The uncertainty in the prediction of machining stability increases with the increasing flexibility of the workpiece. The past research showed that the process cannot be stabilized even using the largest pockets in the stability diagrams due to high flexibility of the parts. Therefore, the present research emphasizes extensive experimental analysis where the uncertainty of the stability lobe diagrams was brought into the light, especially in the case of machining of flexible parts. This led to the introduction of a new term “Stability Region Diagram (SRD)” in the present research. The three generalized machining scenarios for chatter-free machining of thin-walled features on low rigidity Ti-6Al-V4 were experimentally analyzed. These include Scenario-I, where workpieces have identical pre-machining stiffness and natural frequency that varies during and after machining.

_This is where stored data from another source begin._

(** C7, as first stated, fails here: the computed line height of the first
    paragraph is ["normal"] and its font size ["16px"], so the case analysis
    gives 16; the rectangle of the range is 18 high, and the cursor box is
    made 18 high. *)
Lemma cursor_box_height_counterexample :
  ∃ st',
    updateCursorPosition sampleHost (setSelection firstParagraphCaret sampleInput) = Normal st'
    ∧ fontSize (getComputedStyle sampleHost 0%nat) = "16px"
    ∧ lineHeight (getComputedStyle sampleHost 0%nat) = "normal"
    ∧ cursorHeight "16px" "normal" = parseFloat "16px"
    ∧ toString (cursorHeight "16px" "normal") +:+ "px" = "16px"
    ∧ elementRef_height st' = "18px"
    ∧ elementRef_height st' ≠ toString (cursorHeight "16px" "normal") +:+ "px".
Proof. eexists. split_and!; by vm_compute. Qed.

Example cursorHeight_samples :
  cursorHeight "16px" "normal" = Some 16
  ∧ cursorHeight "16px" "24px" = Some 24
  ∧ cursorHeight "16px" "2" = Some 32.
Proof. by vm_compute. Qed.

Example updateCursorPosition_sample :
  ∃ st', updateCursorPosition sampleHost (setSelection sampleSelection sampleInput) = Normal st'
    ∧ elementRef_top st' = "57px"
    ∧ elementRef_height st' = "24px"
    ∧ input_fontSize st' = "16px".
Proof. eexists. split; [by vm_compute|]. by vm_compute. Qed.

End Cursor.

(** ** Abstract data of a format *)

Module Core.

(** [FormatAbstractData]: the snapshot a formatter reads from an element. *)
Record FormatAbstractData := {
  tag : string;
  attrs : gmap string string;
  styles : gmap string string;
  classes : list string
}.

Global Instance FormatAbstractData_eq_dec : EqDecision FormatAbstractData.
Proof. solve_decision. Defined.

End Core.

(** ** The margin formatter *)

Module Margin.
Import Core.

(** [FormatRendingContext]: the field [render] reads. *)
Record FormatRendingContext := { abstractData : FormatAbstractData }.

(** [VElement]: the members of a virtual element [render] uses, its tag
    name and its style map. *)
Record VElement := {
  tagName : string;
  velement_styles : gmap string string
}.

(** [new VElement(tagName)]. *)
Definition newVElement (tagName : string) : VElement :=
  {| tagName := tagName; velement_styles := ∅ |}.

(** [element.styles.set(key, value)]. *)
Definition setStyle (key value : string) (element : VElement) : VElement :=
  {| tagName := tagName element;
     velement_styles := <[key := value]> (velement_styles element) |}.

In Scenario-II, workpiece stiffness and natural frequencies vary initially but are identical after machining. In Scenario-III, workpieces have identical pre-machining stiffness and natural frequency but vary during and after machining over central 1/3 part, straddled between bosses. Various machining strategies with an optimum combination of cutting speed-feed-radial depth of cut were developed using stability region diagrams (SRD) to achieve stable machining throughout the length of the cut along the flexible workpiece surface. For Scenario-I and II, stable machining is possible at widths of cut lesser than or equal to the final thickness of workpiece and at a constant spindle speed of 4,000 rpm throughout the length of the workpiece. However, while machining at widths of cut more than the post-machining thickness of the workpiece, the stable machining is possible using a spindle speed ramp-up technique. In the Scenario-III, the surrounding uncut material is found to make machining unstable which can be improved by spindle speed ramp-down technique.

摘要

加工稳定性预测的不确定性随着工件柔性的增加而增加。过去的研究表明，由于零件的高度灵活性，即使在稳定性图中使用最大的口袋也无法稳定过程。因此，目前的研究强调广泛的实验分析，其中稳定瓣图的不确定性被揭示出来，特别是在柔性零件的加工情况下。这导致在本研究中引入了一个新术语“稳定区域图（SRD）”。实验分析了在低刚度 Ti-6Al-V4 上对薄壁特征进行无颤振加工的三种通用加工方案。其中包括场景一、其中工件具有相同的预加工刚度和在加工过程中和加工后变化的固有频率。在场景 II 中，工件刚度和固有频率最初不同，但在加工后相同。在场景 III 中，工件具有相同的预加工刚度和固有频率，但在加工过程中和加工后的中央 1/3 零件上有所不同，横跨凸台之间。使用稳定区域图 (SRD) 开发了具有切削速度-进给-径向切削深度的最佳组合的各种加工策略，以在沿柔性工件表面的整个切削长度上实现稳定加工。对于场景 I 和场景 II，在小于或等于工件最终厚度的切削宽度和 4 的恒定主轴速度下，可以稳定加工，整个工件长度为 000 rpm。然而，当以大于工件加工后厚度的切削宽度进行加工时，使用主轴速度斜坡技术可以实现稳定的加工。在场景 III 中，发现周围的未切削材料使加工不稳定，这可以通过主轴速度斜坡下降技术来改善。